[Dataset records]
______________________________
(** The steps of a withdrawal that succeeds. *)
Definition eth_withdrawal (counter : Z) (c : BridgeConfig) (payer : Pubkey) (target : Address) (value gas_limit : Z)
    : WithdrawalTransaction :=
  mkWithdrawalTransaction counter bridge_id (bc_l1_cross_domain_messenger c) value gas_limit
    (get_bridge_eth_calldata bridge_id (bc_l1_standard_bridge c) payer target value STANDARD_BRIDGE_CALL_GAS_LIMIT counter).
Definition created (k payer : Pubkey) (n : nat) (l l' : Ledger) : Prop :=
  data_at l k = [] ∧ data_at l' k = replicate n byte0 ∧ ac_owner (account_at l' k) = bridge_id ∧
  (∀ k', k ≠ k' → data_at l' k' = data_at l k') ∧
  (∀ k', k ≠ k' → payer ≠ k' → ac_lamports (account_at l' k') = ac_lamports (account_at l k')).
Lemma withdraw_eth_Ok system_account rent_account counter_account tx_account vault config payer rest target value
    gas_limit l u l' :
  withdraw_eth bridge_id
    (system_account :: rent_account :: counter_account :: tx_account :: vault :: config :: payer :: rest)
    target value gas_limit l = (Ok u, l') →
  let counter_key := user_withdrawal_counter_pubkey (ar_key payer) in
  MINIMAL_GAS_LIMIT <= gas_limit ∧ value < 2 ^ 64 ∧ value ≠ 0 ∧
  ∃ counter c l2 data,
    let tx_key := withdrawal_transaction_pubkey (ar_key payer) counter in
    let w := eth_withdrawal counter c (ar_key payer) target value gas_limit in
    length (data_at l counter_key) = COUNTER_LEN ∧ unpack_counter (data_at l counter_key) = Ok counter ∧ is_u64 (counter + 1) ∧
    created tx_key (ar_key payer) 568
      (transferred (ar_key payer) vault_pubkey value (set_data counter_key (le_bytes 8 (counter + 1)) l)) l2 ∧
    unpack_config (data_at l2 config_pubkey) = Ok c ∧ length (wt_data w) = 420%nat ∧
    pack_withdrawal w (data_at l2 tx_key) = Ok data ∧ l' = set_data tx_key data l2.
Proof.
  intros Hr counter_key. unfold withdraw_eth in Hr. run_step Hr. apply bool_decide_eq_true in Hm. split; [done|].
  subst counter_key. unfold user_withdrawal_counter_pubkey, withdrawal_transaction_pubkey.
  destruct (user_withdrawal_counter_pubkey_and_bump bridge_id (ar_key payer)) as [ck cb].
  run_step Hr. key_eq Hm0. run_step Hr. key_eq Hm1. run_step Hr. rename u3 into counter, Hm2 into Hcounter.
  run_step Hr. apply in_range_Ok in Hm2 as [Hcount ->]. run_step Hr.
  destruct (withdrawal_transaction_pubkey_and_bump (ar_key payer) counter bridge_id) as [tk tb] eqn:Htk.
  run_step Hr. key_eq Hm3. run_step Hr. key_eq Hm4. do 8 run_step Hr.
  apply store_Ok in Hr as (data & _ & Hdata & ->).
  apply invoke_transfer_Ok in Hm7 as [_ ->]. apply create_account_Ok in Hm9.
  split; [done|]. split; [by intros ->|]. rewrite <- Hm0, <- Hm1, <- Hm3 in *. cbn [fst].
  destruct (counter_codec (counter + 1) (data_at l ck)) as [Hpack _]; [done..|].
  rewrite Hpack in Hm2. injection Hm2 as <-.
  apply ok_or_Ok in Hm11. unfold try_array in Hm11. case_decide as Hlen; [|done]. injection Hm11 as <-.
  eexists counter, _, s0, data. rewrite Htk. cbn [fst]. split_and!; try done. by apply Nat2Z.inj in Hlen.
Qed.

(** The version of the messenger's nonces is the highest bits of 256. *)
Lemma versioned_nonce counter : is_u64 counter → encode_versioned_nonce counter = 2 ^ 240 + counter.
Proof.
  intros Hc. unfold encode_versioned_nonce. change (wrap 256 (Z.shiftl MESSAGE_VERSION 240)) with (2 ^ 240).
  assert (Z.land (2 ^ 240) counter = 0) as Hdisjoint; [|by rewrite <- Z.lxor_lor, Z.add_nocarry_lxor].
  apply Z.bits_inj'. intros n Hn. rewrite Z.land_spec, Z.pow2_bits_eqb, Z.bits_0 by lia.
  destruct (Z.eqb_spec 240 n) as [<-|]; [|done]. cbn [andb]. unfold in_width in Hc.
  apply Z.testbit_false; [lia|]. by rewrite Z.div_small by lia.
Qed.
Definition has_update_l1_block_info_instruction (tx : Transaction) : outcome Empty_set bool :=
  any (λ ix, program ← index (account_keys (tx_message tx)) (ci_program_id_index ix);
             Ok (bool_decide (program = l1_block_info_id)))
    (instructions (tx_message tx)).

Definition has_derived_bridge_instruction (tx : Transaction) : outcome Empty_set bool :=
  any (λ ix, program ← index (account_keys (tx_message tx)) (ci_program_id_index ix);
             Ok (bool_decide (program = bridge_id) &&
                 match BridgeInstruction.unpack (ci_data ix) with Ok i => is_derived i | _ => false end))
    (instructions (tx_message tx)).

Definition has_native_instruction (tx : Transaction) : outcome Empty_set bool :=
  update ← has_update_l1_block_info_instruction tx;
  if update : bool then Ok true else has_derived_bridge_instruction tx.

(** * Labelled transactions and L2 blocks *)

Inductive L2Transaction :=
| Head (length : Z) (tx : Transaction)
| Body (tx : Transaction).

Definition new_from_derived_tx (tx : Transaction) : L2Transaction := Head 1 tx.
Definition transaction (self : L2Transaction) : Transaction := match self with Head _ tx | Body tx => tx end.
Definition is_head (self : L2Transaction) : bool := match self with Head _ _ => true | Body _ => false end.
Definition batch_length (self : L2Transaction) : option Z :=
  match self with Head length _ => Some length | Body _ => None end.
Definition is_deposit_tx (self : L2Transaction) : outcome Empty_set bool := has_native_instruction (transaction self).

Inductive L2BlockError :=
| InsufficientTransactions
| UnmatchedEntriesAndTransactions.

(** The fields of [EntrySummary] that are read. *)
Record EntrySummary := mkEntrySummary { en_num_transactions : Z; en_starting_transaction_index : Z }.

Definition USIZE_MAX : Z := 2 ^ 64 - 1.
Definition saturating_add (a b : Z) : Z := Z.min (a + b) USIZE_MAX.

Definition batch_from_entry_and_block_txs (entry : EntrySummary) (block_txs : list Transaction)
    : outcome L2BlockError (list L2Transaction) :=
  if decide (en_num_transactions entry = 0) then Ok [] else
  let start_index := en_starting_transaction_index entry in
  if decide (start_index >= len block_txs) then Err InsufficientTransactions else
  let end_index := saturating_add (en_starting_transaction_index entry) (en_num_transactions entry) in
  if decide (end_index > len block_txs) then Err InsufficientTransactions else
  txs ← slice block_txs start_index end_index;
  Ok (imap (λ index tx, if decide (index = 0%nat) then Head (en_num_transactions entry) tx else Body tx) txs).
______________________________
- [WHAT YOU SHOULD DO] An exact copy of every record is required here.

- [ANSWER AREA]
(** The steps of a withdrawal that succeeds. *)
Definition eth_withdrawal (counter : Z) (c : BridgeConfig) (payer : Pubkey) (target : Address) (value gas_limit : Z)
    : WithdrawalTransaction :=
  mkWithdrawalTransaction counter bridge_id (bc_l1_cross_domain_messenger c) value gas_limit
    (get_bridge_eth_calldata bridge_id (bc_l1_standard_bridge c) payer target value STANDARD_BRIDGE_CALL_GAS_LIMIT counter).
Definition created (k payer : Pubkey) (n : nat) (l l' : Ledger) : Prop :=
  data_at l k = [] ∧ data_at l' k = replicate n byte0 ∧ ac_owner (account_at l' k) = bridge_id ∧
  (∀ k', k ≠ k' → data_at l' k' = data_at l k') ∧
  (∀ k', k ≠ k' → payer ≠ k' → ac_lamports (account_at l' k') = ac_lamports (account_at l k')).
Lemma withdraw_eth_Ok system_account rent_account counter_account tx_account vault config payer rest target value
    gas_limit l u l' :
  withdraw_eth bridge_id
    (system_account :: rent_account :: counter_account :: tx_account :: vault :: config :: payer :: rest)
    target value gas_limit l = (Ok u, l') →
  let counter_key := user_withdrawal_counter_pubkey (ar_key payer) in
  MINIMAL_GAS_LIMIT <= gas_limit ∧ value < 2 ^ 64 ∧ value ≠ 0 ∧
  ∃ counter c l2 data,
    let tx_key := withdrawal_transaction_pubkey (ar_key payer) counter in
    let w := eth_withdrawal counter c (ar_key payer) target value gas_limit in
    length (data_at l counter_key) = COUNTER_LEN ∧ unpack_counter (data_at l counter_key) = Ok counter ∧ is_u64 (counter + 1) ∧
    created tx_key (ar_key payer) 568
      (transferred (ar_key payer) vault_pubkey value (set_data counter_key (le_bytes 8 (counter + 1)) l)) l2 ∧
    unpack_config (data_at l2 config_pubkey) = Ok c ∧ length (wt_data w) = 420%nat ∧
    pack_withdrawal w (data_at l2 tx_key) = Ok data ∧ l' = set_data tx_key data l2.
Proof.
  intros Hr counter_key. unfold withdraw_eth in Hr. run_step Hr. apply bool_decide_eq_true in Hm. split; [done|].
  subst counter_key. unfold user_withdrawal_counter_pubkey, withdrawal_transaction_pubkey.
  destruct (user_withdrawal_counter_pubkey_and_bump bridge_id (ar_key payer)) as [ck cb].
  run_step Hr. key_eq Hm0. run_step Hr. key_eq Hm1. run_step Hr. rename u3 into counter, Hm2 into Hcounter.
  run_step Hr. apply in_range_Ok in Hm2 as [Hcount ->]. run_step Hr.
  destruct (withdrawal_transaction_pubkey_and_bump (ar_key payer) counter bridge_id) as [tk tb] eqn:Htk.
  run_step Hr. key_eq Hm3. run_step Hr. key_eq Hm4. do 8 run_step Hr.
  apply store_Ok in Hr as (data & _ & Hdata & ->).
  apply invoke_transfer_Ok in Hm7 as [_ ->]. apply create_account_Ok in Hm9.
  split; [done|]. split; [by intros ->|]. rewrite <- Hm0, <- Hm1, <- Hm3 in *. cbn [fst].
  destruct (counter_codec (counter + 1) (data_at l ck)) as [Hpack _]; [done..|].
  rewrite Hpack in Hm2. injection Hm2 as <-.
  apply ok_or_Ok in Hm11. unfold try_array in Hm11. case_decide as Hlen; [|done]. injection Hm11 as <-.
  eexists counter, _, s0, data. rewrite Htk. cbn [fst]. split_and!; try done. by apply Nat2Z.inj in Hlen.
Qed.

(** The version of the messenger's nonces is the highest bits of 256. *)
Lemma versioned_nonce counter : is_u64 counter → encode_versioned_nonce counter = 2 ^ 240 + counter.
Proof.
  intros Hc. unfold encode_versioned_nonce. change (wrap 256 (Z.shiftl MESSAGE_VERSION 240)) with (2 ^ 240).
  assert (Z.land (2 ^ 240) counter = 0) as Hdisjoint; [|by rewrite <- Z.lxor_lor, Z.add_nocarry_lxor].
  apply Z.bits_inj'. intros n Hn. rewrite Z.land_spec, Z.pow2_bits_eqb, Z.bits_0 by lia.
  destruct (Z.eqb_spec 240 n) as [<-|]; [|done]. cbn [andb]. unfold in_width in Hc.
  apply Z.testbit_false; [lia|]. by rewrite Z.div_small by lia.
Qed.
Definition has_update_l1_block_info_instruction (tx : Transaction) : outcome Empty_set bool :=
  any (λ ix, program ← index (account_keys (tx_message tx)) (ci_program_id_index ix);
             Ok (bool_decide (program = l1_block_info_id)))
    (instructions (tx_message tx)).

Definition has_derived_bridge_instruction (tx : Transaction) : outcome Empty_set bool :=
  any (λ ix, program ← index (account_keys (tx_message tx)) (ci_program_id_index ix);
             Ok (bool_decide (program = bridge_id) &&
                 match BridgeInstruction.unpack (ci_data ix) with Ok i => is_derived i | _ => false end))
    (instructions (tx_message tx)).

Definition has_native_instruction (tx : Transaction) : outcome Empty_set bool :=
  update ← has_update_l1_block_info_instruction tx;
  if update : bool then Ok true else has_derived_bridge_instruction tx.

(** * Labelled transactions and L2 blocks *)

Inductive L2Transaction :=
| Head (length : Z) (tx : Transaction)
| Body (tx : Transaction).

Definition new_from_derived_tx (tx : Transaction) : L2Transaction := Head 1 tx.
Definition transaction (self : L2Transaction) : Transaction := match self with Head _ tx | Body tx => tx end.
Definition is_head (self : L2Transaction) : bool := match self with Head _ _ => true | Body _ => false end.
Definition batch_length (self : L2Transaction) : option Z :=
  match self with Head length _ => Some length | Body _ => None end.
Definition is_deposit_tx (self : L2Transaction) : outcome Empty_set bool := has_native_instruction (transaction self).

Inductive L2BlockError :=
| InsufficientTransactions
| UnmatchedEntriesAndTransactions.

(** The fields of [EntrySummary] that are read. *)
Record EntrySummary := mkEntrySummary { en_num_transactions : Z; en_starting_transaction_index : Z }.

Definition USIZE_MAX : Z := 2 ^ 64 - 1.
Definition saturating_add (a b : Z) : Z := Z.min (a + b) USIZE_MAX.

Definition batch_from_entry_and_block_txs (entry : EntrySummary) (block_txs : list Transaction)
    : outcome L2BlockError (list L2Transaction) :=
  if decide (en_num_transactions entry = 0) then Ok [] else
  let start_index := en_starting_transaction_index entry in
  if decide (start_index >= len block_txs) then Err InsufficientTransactions else
  let end_index := saturating_add (en_starting_transaction_index entry) (en_num_transactions entry) in
  if decide (end_index > len block_txs) then Err InsufficientTransactions else
  txs ← slice block_txs start_index end_index;
  Ok (imap (λ index tx, if decide (index = 0%nat) then Head (en_num_transactions entry) tx else Body tx) txs).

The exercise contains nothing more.